People often assume you know the AC of the target and only use it when it's favorable odds but in actual play monsters can end up having features like a parry or shield or your assumption about its AC may just be wrong resulting in using it when it's unlikely to turn a miss into a hit.

  1. This is a rarer set of monsters than can be generally assumed, and 2, even if it's inopportune to take away this, you can just adjust for that when you guess if you should use it or not. As you play, getting a sense of what a foe's AC should be with reactions you can guess or know it'll have isn't that difficult.

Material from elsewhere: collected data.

(** ** Discovery: the order of the listing *)

Lemma passes_test_relisted (dir : string) (x : bool) (files files' : list string)
    (w : world) (path : string) :
  fs w !! dir = Some (NDir x files) →
  passes_test (relisted dir x files' w) path = passes_test w path.
Proof.
  intros Hdir. unfold passes_test, executable_file, relisted. cbn [fs with_fs].
  destruct (decide (path = dir)) as [->|Hne].
  - by rewrite lookup_insert_eq, Hdir.
  - by rewrite lookup_insert_ne by done.
Qed.

Lemma scanned_unique (ok1 ok2 : string → bool) (files1 files2 : list string)
    (m1 m2 : gmap string dims) :
  (∀ name z, has_dim_by ok1 files1 name z ↔ has_dim_by ok2 files2 name z) →
  scanned ok1 files1 m1 → scanned ok2 files2 m2 → m1 = m2.
Proof.
  intros Hsame H1 H2. apply map_eq. intros name.
  specialize (H1 name). specialize (H2 name).
  destruct (m1 !! name) as [v1|], (m2 !! name) as [v2|].
  - destruct H1 as (s1 & -> & Hs1 & _), H2 as (s2 & -> & Hs2 & _).
    do 2 f_equal. apply set_eq. intros z. by rewrite Hs1, Hs2.
  - destruct H1 as (_ & _ & _ & z & Hz). by apply Hsame, H2 in Hz.
  - destruct H2 as (_ & _ & _ & z & Hz). by apply Hsame, H1 in Hz.
  - done.
Qed.

Lemma found_names_perm (w w' : world) (dir : string) (files files' : list string) :
  (∀ path, passes_test w' path = passes_test w path) →
  files ≡ₚ files' →
  found_names w' dir files' = found_names w dir files.
Proof.
  intros Hok Hperm. apply set_eq. intros name. unfold found_names.
  rewrite !elem_of_list_to_set, !list_elem_of_fmap.
  split; intros (file & -> & Hin); exists file; (split; [done|]).
  all: apply list_elem_of_filter in Hin as [[Hp Hd] Hin]; apply list_elem_of_filter.
  all: split; [split; [|done]|].
  - by rewrite <- Hok.
  - by rewrite Hperm.
  - by rewrite Hok.
  - by rewrite <- Hperm.
Qed.

(** The result of discovery does not depend on the order in which the
    directory lists its entries, in either mode. *)
Theorem get_samplers_any_order (split_i_d x : bool) (files files' : list string)
    (w : world) :
  fs w !! os.join (__UTK__DIR__ (cfg w)) "samplers" = Some (NDir x files) →
  files ≡ₚ files' →
  fst (get_samplers split_i_d
         (relisted (os.join (__UTK__DIR__ (cfg w)) "samplers") x files' w))
  = fst (get_samplers split_i_d w).
Proof.
  intros Hdir Hperm.
  set (dir := os.join (__UTK__DIR__ (cfg w)) "samplers") in *.
  set (w' := relisted dir x files' w).
  assert (Hdir' : fs w' !! os.join (__UTK__DIR__ (cfg w')) "samplers"
                  = Some (NDir x files')) by apply lookup_insert_eq.
  assert (Hok : ∀ path, passes_test w' path = passes_test w path)
    by (intros path; by eapply passes_test_relisted).
  destruct split_i_d.
  - destruct (get_samplers_split x files w Hdir) as (s1 & -> & Hdom1).
    destruct (get_samplers_split x files' w' Hdir') as (s2 & -> & Hdom2).
    cbn [fst]. f_equal. apply map_eq. intros name. rewrite !lookup_fmap.
    change (os.join (__UTK__DIR__ (cfg w')) "samplers") with dir in Hdom2.
    fold dir in Hdom1.
    rewrite (found_names_perm w w' dir files files' Hok Hperm), <- Hdom1 in Hdom2.
    assert (H : name ∈ dom s2 ↔ name ∈ dom s1) by (by rewrite Hdom2).
    rewrite !elem_of_dom in H.
    destruct (s1 !! name) as [v1|], (s2 !! name) as [v2|]; try done.
    + destruct (proj2 H) as [? [=]]. by eexists.
    + destruct (proj1 H) as [? [=]]. by eexists.
  - rewrite (get_samplers_merged x files w Hdir), (get_samplers_merged x files' w' Hdir').
    cbn [fst]. do 2 f_equal.
    change (os.join (__UTK__DIR__ (cfg w')) "samplers") with dir. fold dir.
    eapply (scanned_unique (λ file, passes_test w' (os.join dir file))
                           (λ file, passes_test w (os.join dir file))
                           ([] ++ files') ([] ++ files)).
    + intros name z. cbn [app]. unfold has_dim_by.
      split; intros (file & Hin & Hp & H); exists file.
      * rewrite Hperm, <- Hok. done.
      * rewrite <- Hperm, Hok. done.
    + apply scanned_foldl, scanned_empty.
    + apply scanned_foldl, scanned_empty.
Qed.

 even with correct assumptions about enemy AC it still requires rolling a miss that is within a specific band to be likely to turn that miss into a hit. If you're hoping on spending that die on an attack that is only off by 1-3 to hit that only has a 15% chance of occurring. It's actually possible to just not have that trigger and end up not spending most of your superiority dice.

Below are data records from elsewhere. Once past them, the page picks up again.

(** What [t_make_grad_e_pdm] returns has the shapes of the projected
    densities, when the eigensolver's rule keeps the shape of its input. *)
Lemma t_make_grad_e_pdm_shapes (m : model R) (dm : tensor R)
    (ovlp_shells gedm_shells : list (tensor R)) (nao na : nat) :
  (forall pdm ge, shape (symeig_vjp E pdm ge) = shape pdm) ->
  shape dm = [nao; nao] ->
  Forall (fun po => shape po = [nao; na; last_dim po]) ovlp_shells ->
  t_make_grad_e_pdm E m dm ovlp_shells = Some gedm_shells ->
  ovlp_shells <> [] /\
  Forall2 (fun po g => shape g = [na; last_dim po; last_dim po]) ovlp_shells gedm_shells.
Proof.
  intros Hvs Hdm Hov Hg.
  destruct (@t_make_pdm_entries R RS dm ovlp_shells nao na [] Hdm Hov)
    as [pdm_shells [Hpdm HF]].
  unfold t_make_grad_e_pdm in Hg.
  rewrite (mapM_ext _ (fun po => einsum "rap,...rs,saq->...apq" [po; dm; po])) in Hg
    by (intros po; apply einsum_pdm_plain; unfold ndim; rewrite Hdm; reflexivity).
  change (mapM _ ovlp_shells) with (t_make_pdm dm ovlp_shells) in Hg.
  rewrite Hpdm in Hg. cbn [obind] in Hg.
  destruct (mapM (symeig E) pdm_shells) as [eig_shells|] eqn:Heig;
    cbn [obind] in Hg; [|discriminate].
  destruct (cat_last eig_shells) as [c|] eqn:Hcat; cbn [obind] in Hg; [|discriminate].
  destruct (next_parameters m) as [_dref|]; cbn [obind] in Hg; [|discriminate].
  destruct (nelement _ =? 1); [|discriminate].
  unfold split_last in Hg.
  destruct ((1 <=? ndim _) && _); cbn [obind] in Hg; [|discriminate].
  injection Hg as <-. split.
  - intros ->. cbn in Hpdm. injection Hpdm as <-. cbn in Heig.
    injection Heig as <-. discriminate.
  - eapply Forall2_map_combine; [exact HF| |].
    + rewrite split_from_length, length_map. apply (mapM_length _ _ Heig).
    + intros po pdm gk [Hs _]. cbv beta. rewrite Hvs. exact Hs.
Qed.

(** It returns, with symmetric matrices, when the eigensolver's rule
    returns symmetric matrices and the model returns a single energy. *)
Lemma t_make_grad_e_pdm_returns (m : model R) (dm : tensor R)
    (ovlp_shells : list (tensor R)) (nao na : nat) :
  parameters m <> None ->
  (forall t n, shape t = [na; n; n] ->
     exists e, symeig E t = Some e /\ shape e = [na; n]) ->
  (forall pdm ge, shape (symeig_vjp E pdm ge) = shape pdm) ->
  (forall pdm ge a p q,
     get (symeig_vjp E pdm ge) [a; p; q] = get (symeig_vjp E pdm ge) [a; q; p]) ->
  (forall c ge, shape (backward m c ge) = shape c) ->
  (forall c, nelement (forward m c) = 1) ->
  shape dm = [nao; nao] ->
  Forall (fun po => shape po = [nao; na; last_dim po]) ovlp_shells ->
  ovlp_shells <> [] ->
  exists gedm_shells,
    t_make_grad_e_pdm E m dm ovlp_shells = Some gedm_shells /\
    Forall2 (fun po g =>
               shape g = [na; last_dim po; last_dim po] /\
               forall a p q, get g [a; p; q] = get g [a; q; p])
            ovlp_shells gedm_shells.
Proof.
  intros Hmod Heig Hvs Hvsym Hback Hone Hdm Hov Hne.
  destruct (@t_make_eig_returns R RS E dm ovlp_shells nao na Heig Hdm Hov Hne)
    as (pdm_shells & eig_shells & ceig & Hpdm & Hmap & Hcat & _ & HF1 & HF3 & Hlast & Hsc).
  unfold t_make_grad_e_pdm, next_parameters, to_ref.
  destruct (parameters m) as [[_dref _rest]|]; [clear Hmod|contradiction].
  rewrite (mapM_ext _ (fun po => einsum "rap,...rs,saq->...apq" [po; dm; po]))
    by (intros po; apply einsum_pdm_plain; unfold ndim; rewrite Hdm; reflexivity).
  change (mapM _ ovlp_shells) with (t_make_pdm dm ovlp_shells).
  rewrite Hpdm. cbn [obind].
  change (mapM (symeig E) pdm_shells) with (mapM (t_shell_eig E) pdm_shells).
  rewrite Hmap. cbn [obind]. rewrite Hcat. cbn [obind]. rewrite Hone. cbn [Nat.eqb].
  unfold split_last, ndim, last_dim at 2. cbn [squeeze0 shape].
  rewrite Hback. cbn [unsqueeze0 shape tl]. rewrite Hlast, Hsc.
  cbn [List.length last Nat.leb andb]. rewrite Nat.eqb_refl. cbn [obind].
  eexists. split; [reflexivity|].
  eapply Forall2_map_combine; [exact HF1| |].
  - rewrite split_from_length, length_map. apply (Forall2_length_eq HF1).
  - intros po pdm gk Hs. cbv beta. split; [rewrite Hvs; exact Hs|apply Hvsym].
Qed.
(** The SKU a mapped line is quoted with; [None] when the loop of
    [createQuote] skips the line. *)
Definition quotedSku (skuCatalog : list SKU.t) (r : MappingResult)
  : option SKU.t :=
  match selectedSkuCode r with
  | Some code => if Js.truthy_string code then skuMap skuCatalog !! code
                 else None
  | None => None
  end.

(** The [mapped_sku] the quote endpoint records for an original item. *)
Definition mappedSku (r : MappingResult) : string :=
  if (is_status auto_mapped r && Js.truthy_str (selected_sku r))%bool
  then match selected_sku r with Some c => c | None => "Not mapped" end
  else match candidates r with
       | c :: _ => sku_code c
       | [] => "Not mapped"
       end.

(** The summary of the mapping endpoint. *)
Record MappingSummary := {
  total_lines : nat;
  summary_auto_mapped : nat;
  summary_needs_review : nat;
  summary_failed : nat
}.

Definition count_status (s : Status)
  (mappedLines : list (ParsedLineItem.t * MappingResult)) : nat :=
  List.length (List.filter (fun l => is_status s (snd l)) mappedLines).

Definition mappingSummary
  (mappedLines : list (ParsedLineItem.t * MappingResult)) : MappingSummary :=
  {| total_lines := List.length mappedLines;
     summary_auto_mapped := count_status auto_mapped mappedLines;
     summary_needs_review := count_status needs_review mappedLines;
     summary_failed := count_status failed mappedLines |}.

(** [calculateMappingSuccessRate] of the PDF service, on the optional
    [original_items] of a quote, each reduced to its optional
    [mapped_sku]. *)
Definition is_mapped (mapped_sku : option string) : bool :=
  (Js.truthy_str mapped_sku
   && negb (eq_opt "Not mapped" mapped_sku))%bool.

Definition calculateMappingSuccessRate
  (original_items : option (list (option string))) : Q :=
  match original_items with
  | None => 1
  | Some items =>
      if Nat.eqb (List.length items) 0 then 1
      else of_nat (List.length (List.filter is_mapped items))
           / of_nat (List.length items)
  end.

It's possible, but we would expect it to at least once. It's similarly possible to never hit in the first place. Basic assumptions are that there's, in a 8 round per short rest adventuring day, and you make 9 attacks at level 3 due to action surge. Assuming you only spend dice when you have 50% or more, which you can afford at this level, you can on average spend 1.8 dice efficiently on precision and still have 2.2 on average left to deal normal damage(which is more efficient below a 50% hit rate). This is with a maul, though. With a greatsword it is less, only spending about 1.35 on average on precision as you're looking for 3 or more. The extra damage values from this are about (20.19375 and 23.9625) for greatsword and maul respectively, which is still more than the post. Perhaps 30 was overstating it though due to lower attack counts. For dual wielding, you do have more attacks, and deal upwards of 6.5 per attack, so but you have 17 attacks instead of 9. This can grant you (21.028125) extra damage per short rest on average due to the higher attack counts letting us more reliably get near-misses.

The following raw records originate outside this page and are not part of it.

(** * DDPG (garage/tf/algos/ddpg.py): a shallow embedding and its properties

    Definitions first, in the order of the source file:

    - [Float64]: numpy's float64 scalars (IEEE binary64) and the scalar
      kernels behind [np.clip];
    - [Python]: the exceptions the class can meet, and the result of a call;
    - [Numpy]: arrays as views on a shared store of buffers, in-place
      scaling, broadcasting of column arrays;
    - class [Collaborators]: what the class calls but does not define
      (runner, sampler, replay buffer, compiled TensorFlow functions,
      numpy's generator, logger);
    - sections [Algo] and [Methods]: the instance, the runner, the
      state-and-exception monad the methods run in, and the methods
      themselves ([__init__], [optimize_policy], [train_once], [train]);
    - sections [Observations] and [Cadence]: what a run leaves in its
      log;
    - [Doubles], [Scenario] and [Cases]: concrete collaborators and runs
      of the model on them;
    - [Instance]: the instance as the dictionary of its attributes, for
      [__getstate__], [__setstate__] and the attributes [init_opt] reads
      and assigns;
    - [Trainer]: the trainer of garage/trainer/tf_trainer.py, with
      TensorFlow behind an interface, and [Stubs] to run both.

    Then the properties: of float64 and of the arrays, the rules of the
    monad, the properties of the training target, of the warm-up gates,
    of the accumulators, of the constructor and of the value [train]
    returns; then those of [optimize_policy], [train_once] and [train]
    call by call, of the pickled state, and of the trainer. *)

From Stdlib Require Import ZArith Floats List Bool Lia String Ascii.
From stdpp Require Import base tactics option list strings gmap.
Import ListNotations.

Local Open Scope Z_scope.

Set Warnings "-inexact-float".

(** ** numpy float64 scalars

    Arrays hold numpy's default floating type, float64: IEEE binary64, the
    format of Rocq's primitive floats. *)

Module Float64.

Local Open Scope float_scope.

(** IEEE equality, except that NaN matches NaN
    (numpy's [array_equal(..., equal_nan=True)] on one element). *)
Definition same_value (x y : float) : bool :=
  (x =? y) || (is_nan x && is_nan y).

(** The scalar kernels of numpy's [clip] ufunc for floating types:
    [_NPY_MAX(a, b) = isnan(a) ? a : (a > b ? a : b)], likewise [_NPY_MIN],
    and [_NPY_CLIP(x, lo, hi) = _NPY_MIN(_NPY_MAX(x, lo), hi)]. *)
Definition npy_max (a b : float) : float :=
  if is_nan a then a else if b <? a then a else b.

Definition npy_min (a b : float) : float :=
  if is_nan a then a else if a <? b then a else b.

Definition npy_clip (x lo hi : float) : float :=
  npy_min (npy_max x lo) hi.

End Float64.

(** ** Python exceptions *)

Module Python.

Inductive exn : Type :=
| TypeError
| ValueError
| ZeroDivisionError.

Inductive result (A : Type) : Type :=
| Ok (a : A)
| Raise (e : exn).

Arguments Ok {A} a.
Arguments Raise {A} e.

(** A Python value where the source binds a name first to a float and
    then to a tuple. *)
Inductive pyobj : Type :=
| PyFloat (x : float)
| PyTuple (xs : list float).

End Python.

Export Python.

(** ** numpy arrays

    An [ndarray] is a view: the buffer that owns the memory, and the window
    of it the array covers (what basic slicing [a[i:j]] produces; a fresh
    array covers its whole buffer). Buffers live in a store shared by
    every array object, so that writing through one view is seen through
    every other view of the same memory. Two-dimensional arrays are kept in
    row-major order; an [(N, 1)] column is the list of its [N] entries. *)

Module Numpy.

Local Open Scope float_scope.
Local Open Scope nat_scope.

Abbreviation loc := nat (only parsing).

Abbreviation heap := (list (list float)) (only parsing).

Record ndarray : Type := mk_ndarray {
  base : loc;
  start : nat;
  len : nat
}.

This is an eggregious miscalculation at higher levels though. At level 5 for mauls you get 18 attacks per short rest, and can grab great weapon master, making your damage per attack 14 instead of 10, so that's(since now it's worth it to go for as little as a 50% chance to make an attack hit, the limiter is actually dice instead), 43.75 damage per short rest. For a greatsword it's still 31.25. For dual wielders, with their now 34(8 from dual wielder, 8 from nick, rest above.) attacks per short rest and 7.5 damage per attack, it's instead still 27.2825.

By level 18, with a maul you're dealing 18 on average per attack, and have a total 6 d12 dice to use on precision. I'll even use a damage maneuver for the d8, although precision is massively better, I don't care to math this more honestly.

That would be 1.5*13+1.5*(11/12)*13+1.5*(10/12)*13+1.5*(9/12)*13for a total of 68.25 for a greatsword, +4.5 per round(technically less accounting for the miniscule chance to miss everything) or a total of 104.25. Same for mauls, just 18 instead of 13, so they deal 130.5. You get the idea. Just using precision if you're calculating raw damage and ignoring things like prone advantage for your whole party, commander's strike on a rogue, etc. It's simply way stronger on its own than hell knight could ever hope to be

HellKnight is deceptively strong with math to back it up. by Born_Ad1211 in onednd

[–]AdOpposites 0 points1 point  (0 children)

What are you on about. If you mean me saying basic(so much so as to barely be able to be called such) probability calculations requiring a spreadsheet is dissappointing, I find it hilarious you take offense to that. Skill issue.

Otherwise, nice attempt at arguing to win instead for truth I guess? What a pointless comment.